(Extracted data entries)
------------------------------------------------
Lemma flat_acyclic : ∃ rank : Z → nat, ∀ q a b na nb,
  flat !! a = Some na → flat !! b = Some nb → 0 < writes na q → 0 < expects nb q → rank a < rank b.
Proof.
  destruct (cn_acyclic _ _ _ Hcn) as [R HR], (on_acyclic _ _ _ Hon) as [r Hr].
  destruct (ranks_bounded (dom sub) r) as [B HB].
  exists (λ x, if decide (x ∈ dom sub) then R t * S B + r x else R x * S B).
  assert (∀ x m, ns !! x = Some m → x ∉ dom sub) as Hnot.
  { intros x m Hx [m' Hm]%elem_of_dom. by eapply (map_disjoint_spec ns sub). }
  assert (∀ x y, x < y → x * S B + B < y * S B) as Hscale by (intros; nia).
  intros q a b na nb [[_ Ha]|Ha]%flat_cases [[_ Hb]|Hb]%flat_cases Hw Hx.
  - rewrite !decide_False by eauto. specialize (Hscale _ _ (HR q a b na nb Ha Hb Hw Hx)). lia.
  - rewrite decide_False by eauto. rewrite decide_True by (by eapply elem_of_dom_2).
    assert (q = qi) as -> by exact (sub_outer_expects b nb q a na Hb Ha ltac:(lia) Hx).
    assert (R a < R t) as Hlt by (eapply (HR qi); [done..|rewrite Hxt, decide_True by done; lia]).
    specialize (Hscale _ _ Hlt). lia.
  - rewrite decide_True by (by eapply elem_of_dom_2). rewrite decide_False by eauto.
    assert (q = qo) as -> by exact (sub_outer_writes a na q b nb Ha Hb ltac:(lia) Hw).
    assert (R t < R b) as Hlt by (eapply (HR qo); [done..|rewrite Hwt, decide_True by done; lia|done]).
    specialize (Hscale _ _ Hlt). apply elem_of_dom_2, HB in Ha. lia.
  - rewrite !decide_True by (by eapply elem_of_dom_2). destruct (sub_edge q a b na nb Ha Hb Hw Hx).
    specialize (Hr q a b na nb). apply Nat.add_lt_mono_l. auto.
Qed.

Lemma flat_balance q : Σ[n ∈ flat] writes n q = Σ[n ∈ flat] expects n q.
Proof.
  rewrite !sum_over_union by apply flat_disjoint.
  rewrite (sum_writes_split sub), (sum_expects_split sub), (on_balance _ _ _ Hon), (embeds_sum_writes _ _ _ _ Hem).
  rewrite (embeds_sum_expects _ _ _ _ Hem) by (intros; by eapply (on_connected _ _ _ Hon)).
  pose proof (cn_balance _ _ _ Hcn q) as Hb.
  rewrite (sum_over_delete (λ n, writes n q) ns t nt Ht), (sum_over_delete (λ n, expects n q) ns t nt Ht), Hwt, Hxt in Hb. lia.
Qed.

Lemma embed_flat_closed : closed_network cap qs flat.
Proof.
  split; [|apply flat_balance| |apply flat_acyclic|].
  - intros a n [[_ Ha]|Ha]%flat_cases; [by eapply (cn_wired _ _ _ Hcn)|].
    destruct Hem as [Hports _]. destruct (Hports a n Ha) as [Hi Ho].
    apply connected_wired; [by eapply (on_connected _ _ _ Hon)|..]; intros Hk; rewrite ?(Hi Hk), ?(Ho Hk); done.
  - intros q a b na nb [[Hat Ha]|Ha]%flat_cases [[Hbt Hb]|Hb]%flat_cases Hxa Hxb.
    + by eapply (cn_reader _ _ _ Hcn q).
    + destruct Hat. assert (q = qi) as -> by exact (sub_outer_expects b nb q a na Hb Ha ltac:(lia) Hxb).
      eapply (cn_reader _ _ _ Hcn qi); [done..|]. rewrite Hxt, decide_True by done. lia.
    + destruct Hbt. assert (q = qi) as -> by exact (sub_outer_expects a na q b nb Ha Hb ltac:(lia) Hxa).
      eapply (cn_reader _ _ _ Hcn qi); [done..|]. rewrite Hxt, decide_True by done. lia.
    + by eapply (sub_reader q).
  - intros q a n [[_ Ha]|Ha]%flat_cases Hq; [by eapply (cn_cap _ _ _ Hcn)|].
    rewrite writes_split_ports, expects_split_ports in Hq.
    destruct (decide (0 < inner_writes n q + inner_expects n q)); [by eapply (on_cap _ _ _ Hon)|].
    eapply (cn_cap _ _ _ Hcn q t); [done|]. eapply sub_ends; [done|lia].
Qed.

End embed.

End outer.

(** ** Running two pipelines together *)

Section pipelines.
Context {T U : Type} (GetTransferredBytes : T → Z) `{Inhabited U} `{HashOrderLaws}.
Implicit Types (n : node T U) (ns : gmap Z (node T U)) (p left right outer sub : Pipeline T U) (w : world) (s : state T U)
  (c : config (T := T) (U := U)).

(** What is promised of a state [c] of the coroutines of the nodes [ns], which
    [Run] has made of the nodes [A] and [B] of two pipelines; [bound]: both have
    [bind_abort_channel] set. *)
Definition sound_run (qs aqs : list Z) (A B ns : gmap Z (node T U)) (bound : Prop) c : Prop :=
  let all := λ i n, A !! i = Some n ∨ B !! i = Some n in
  safe qs ns c ∧
  ((∀ i n, all i n → is_concat (node_kind n) = false) →
   (∀ i n, all i n → source_ends (node_kind n) (user_state n)) →
   (bound → inevitably (moves qs aqs) (final_state ns) c) ∧
   ((∀ i n, all i n → never_throws (node_kind n)) → inevitably (moves qs aqs) (results ns) c)).

Lemma launched_union_alike (f g : node T U → node T U) ns ns' :
  ns ##ₘ ns' → (∀ n, alike n (f n)) → (∀ n, alike n (g n)) →
  ∀ id, option_Forall2 alike ((ns ∪ ns') !! id) (((f <$> ns) ∪ (g <$> ns')) !! id).
Proof.
  intros Hd Hf Hg id. rewrite !lookup_union, !lookup_fmap.
  destruct (ns !! id) as [n|] eqn:Hn, (ns' !! id) as [n'|] eqn:Hn'; simpl; constructor; auto.
Qed.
------------------------------------------------
• INSTRUCTIONS FOR THE TASK:
Copy out every line in the records where the word "Hscale" is found.

• REPLY:
  assert (∀ x y, x < y → x * S B + B < y * S B) as Hscale by (intros; nia).
  - rewrite !decide_False by eauto. specialize (Hscale _ _ (HR q a b na nb Ha Hb Hw Hx)). lia.
    specialize (Hscale _ _ Hlt). lia.
    specialize (Hscale _ _ Hlt). apply elem_of_dom_2, HB in Ha. lia.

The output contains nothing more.